Researcher ready to test new diabetes treatment in humans
Thursday, March 4, 2010
DALLAS — A longtime diabetes researcher at University of Texas Southwestern Medical School is setting up human tests for a new treatment he says might have fewer side effects than standard insulin therapy.
Dr. Roger Unger, chairman of diabetes research at the school, is quick to warn a novel method that worked in mice with Type 1 diabetes may not help people.
“You can’t make any claims until the tests have been done,” he said.
The tests using leptin, a natural hormone produced by fat cells, would build on results of experiments performed by Unger’s research team and published Monday in a major scientific journal, Proceedings of the National Academy of Sciences
The paper, titled “Leptin monotherapy in insulin dependent type 1 diabetes,” describes studies done on diabetic mice. The journal cites the new paper as “reporting findings of exceptional interest.”
The new work is a follow-up to a paper published in 2008 by Unger’s team that reported about diabetic mice and rats that were genetically modified to produce extra leptin and thrived without insulin. The 2008 paper was the research equivalent of a talking dog — startling even to experts, whether or not it said anything practical.
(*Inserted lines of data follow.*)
(* ===== verification/ControlSystem.v ===== *)
(** * Control, tasks and session loop together

    [Control.v] has the critical sections of [SessionControl], [LoopInput.v]
    the session loop.  This file is the transition system of everything that
    runs between them: agent calls, Cua attachments, takes, lease ends, the
    senders of input, and the loop that dequeues what they sent.  A [World] is
    the control, the loop with its queue, and the local state of the tasks;
    [step] has one rule per critical section of
    [crates/rdpilot-daemon/src/control.rs] (as its callers in [registry.rs],
    [dispatch.rs] and [ipc/mod.rs] run it), one per message to the loop, and
    one per command the loop takes.  Any task may stop, time out or be
    abandoned at any point, and any admitted sender may send any input.

    A task that may send input holds a token: the epoch it sends with and who
    it is.  Tokens are never taken away, so a task that was admitted long ago
    still sends. *)
From S2P Require Import Prelude Vocab BTreeSet InputOps HumanInput LoopInput Calendar Events Control.
From stdpp Require Import sorting.
Open Scope Z_scope.

(** ** Definitions *)

Inductive Owner := OAgent | OHuman (lease : text).

Global Instance Owner_eq_dec : EqDecision Owner.
Proof. solve_decision. Defined.

(** Where a human take ([take_within]) stands. *)
Inductive Phase :=
| PWaiting            (** from the agent: waits until nothing is in flight *)
| PSettled            (** then until no transition is pending *)
| PReleased
| PMoved (e : Z)      (** from another tab: its epoch change is sent *)
| PMovedConfirmed     (** then waits until no transition is pending *)
| PAdvanced (e : Z)   (** from the agent: its epoch change is sent *)
| PReady (confirmed : bool)
| PDropped.           (** abandoned; the guard of its transition is gone *)

Section System.
Context {S D E : Type} `{EventSink S} `{InputDatabase D E}.

Record World := {
  w_ctl : Ctl S;
  w_bootstrapping : bool;
  w_closed : bool;                            (** the session ended or is closing *)
  w_loop : LoopInput D;
  w_queue : list (Owner * LoopCommand);       (** sent, not yet taken by the loop *)
  w_answered : list Z;                        (** epoch changes the loop answered *)
  w_live : list (option text * Transition);   (** not yet discharged, with their take *)
  w_takes : gmap text Phase;
  w_used : list text;                         (** every lease id handed out *)
  w_tokens : list (Z * Owner);
  w_cua : Z;                                  (** acting Cua calls being served *)
  w_accepted : list (Z * Owner * list Operation) }.

Definition with_ctl (w : World) (c : Ctl S) : World :=
  {| w_ctl := c; w_bootstrapping := w_bootstrapping w; w_closed := w_closed w; w_loop := w_loop w;
     w_queue := w_queue w; w_answered := w_answered w; w_live := w_live w; w_takes := w_takes w;
     w_used := w_used w; w_tokens := w_tokens w; w_cua := w_cua w; w_accepted := w_accepted w |}.
Definition with_live (w : World) (l : list (option text * Transition)) : World :=
  {| w_ctl := w_ctl w; w_bootstrapping := w_bootstrapping w; w_closed := w_closed w;
     w_loop := w_loop w; w_queue := w_queue w; w_answered := w_answered w; w_live := l;
     w_takes := w_takes w; w_used := w_used w; w_tokens := w_tokens w; w_cua := w_cua w;
     w_accepted := w_accepted w |}.
Definition with_takes (w : World) (t : gmap text Phase) : World :=
  {| w_ctl := w_ctl w; w_bootstrapping := w_bootstrapping w; w_closed := w_closed w;
     w_loop := w_loop w; w_queue := w_queue w; w_answered := w_answered w; w_live := w_live w;
     w_takes := t; w_used := w_used w; w_tokens := w_tokens w; w_cua := w_cua w;
     w_accepted := w_accepted w |}.
Definition with_token (w : World) (o : Owner) : World :=
  {| w_ctl := w_ctl w; w_bootstrapping := w_bootstrapping w; w_closed := w_closed w;
     w_loop := w_loop w; w_queue := w_queue w; w_answered := w_answered w; w_live := w_live w;
     w_takes := w_takes w; w_used := w_used w;
     w_tokens := (st_epoch (c_state (w_ctl w)), o) :: w_tokens w; w_cua := w_cua w;
     w_accepted := w_accepted w |}.
Definition with_used (w : World) (id : text) : World :=
  {| w_ctl := w_ctl w; w_bootstrapping := w_bootstrapping w; w_closed := w_closed w;
     w_loop := w_loop w; w_queue := w_queue w; w_answered := w_answered w; w_live := w_live w;
     w_takes := w_takes w; w_used := id :: w_used w; w_tokens := w_tokens w; w_cua := w_cua w;
     w_accepted := w_accepted w |}.
Definition with_cua (w : World) (n : Z) : World :=
  {| w_ctl := w_ctl w; w_bootstrapping := w_bootstrapping w; w_closed := w_closed w;
     w_loop := w_loop w; w_queue := w_queue w; w_answered := w_answered w; w_live := w_live w;
     w_takes := w_takes w; w_used := w_used w; w_tokens := w_tokens w; w_cua := n;
     w_accepted := w_accepted w |}.
Definition with_queue (w : World) (q : list (Owner * LoopCommand)) : World :=
  {| w_ctl := w_ctl w; w_bootstrapping := w_bootstrapping w; w_closed := w_closed w;
     w_loop := w_loop w; w_queue := q; w_answered := w_answered w; w_live := w_live w;
     w_takes := w_takes w; w_used := w_used w; w_tokens := w_tokens w; w_cua := w_cua w;
     w_accepted := w_accepted w |}.
Definition with_flags (w : World) (bootstrapping closed : bool) : World :=
  {| w_ctl := w_ctl w; w_bootstrapping := bootstrapping; w_closed := closed;
     w_loop := w_loop w; w_queue := w_queue w; w_answered := w_answered w; w_live := w_live w;
     w_takes := w_takes w; w_used := w_used w; w_tokens := w_tokens w; w_cua := w_cua w;
     w_accepted := w_accepted w |}.

(** A transition handed out to a task. *)
Definition give (w : World) (owner : option text) (t : option Transition) : World :=
  match t with Some t => with_live w ((owner, t) :: w_live w) | None => w end.

(** The loop takes the first command: input of [o] that it accepts enters
    the history, an epoch change is answered after its releases are
    written. *)
Definition loop_takes (w : World) (o : Owner) (cmd : LoopCommand)
    (rest : list (Owner * LoopCommand)) : World :=
  let '(li, _, reply) := loop_command (w_loop w) cmd in
  {| w_ctl := w_ctl w; w_bootstrapping := w_bootstrapping w; w_closed := w_closed w; w_loop := li;
     w_queue := rest;
     w_answered := match cmd with CSetEpoch e => e :: w_answered w | _ => w_answered w end;
     w_live := w_live w; w_takes := w_takes w; w_used := w_used w; w_tokens := w_tokens w;
     w_cua := w_cua w;
     w_accepted := w_accepted w ++ map (fun x => (fst x, o, snd x)) (accepted_by cmd reply) |}.

Definition init (session : text) (generation : Z) (ev : SessionEvents S) (wait : Z)
    (bootstrapping : bool) : World :=
  {| w_ctl := ctl_new session generation ev true wait; w_bootstrapping := bootstrapping;
     w_closed := false; w_loop := li_new; w_queue := []; w_answered := []; w_live := [];
     w_takes := ∅; w_used := []; w_tokens := []; w_cua := 0; w_accepted := [] |}.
Genetic modification is not an option for humans, so Unger’s team next tried treating mice using a technique well-known to people with diabetes: leptin injections delivered by a pump. Not only did the leptin-treated mice thrive, Unger said, but they did so without some of the side effects familiar to people using insulin.
“I think (this) paper is much bigger, because the last one was just academic,” said Unger, 85, who has been researching diabetes for more than 50 years. “This is a translatable paper into something that might be useful for people. The other was not.”
Unger’s team has been ready to start testing leptin on people for almost a year, he said. The hospital is prepared, they have an ample supply of potential volunteers, and they’ve lined up funding. What’s holding the process up, Unger said, is getting the manufacturers of leptin to set up the logistics to guarantee the supply.
“We thought it would happen six months ago,” he said. “And it hasn’t happened yet.”
Why is his claim about leptin such a surprise? Since 1921, when researchers first linked what is now known as Type 1 diabetes to a lack of insulin, doctors have assumed the only successful treatment replaced insulin, usually through multiple daily injections. Insulin is used by more than a million Type 1 diabetics in the United States.
Unger and other diabetes experts agree leptin is a long way from becoming a practical treatment. Dr. Barbara Kahn, a diabetes expert at Harvard Medical School and chief of endocrinology at Beth Israel Deaconess Medical Center, was asked to co-author a commentary to run with Unger’s new paper.
Among the challenges Kahn says leptin therapy might face:
• Mice snack frequently on slow-digesting food. People eat meals a few times a day. Leptin levels that kept blood sugar stable in mice may not be able to handle the rapid ups and downs in blood sugar created by the human eating pattern.
• The mice used in the tests had a shortage of leptin. Most Type 1 diabetics have normal leptin levels. The amount of additional leptin needed to control blood sugar in people may induce significant side effects that are more damaging than those associated with insulin.
• Extra leptin could make it harder for a Type 1 diabetic to be aware of the dangerous condition of low blood sugar — and make it harder to return low blood sugar to normal levels.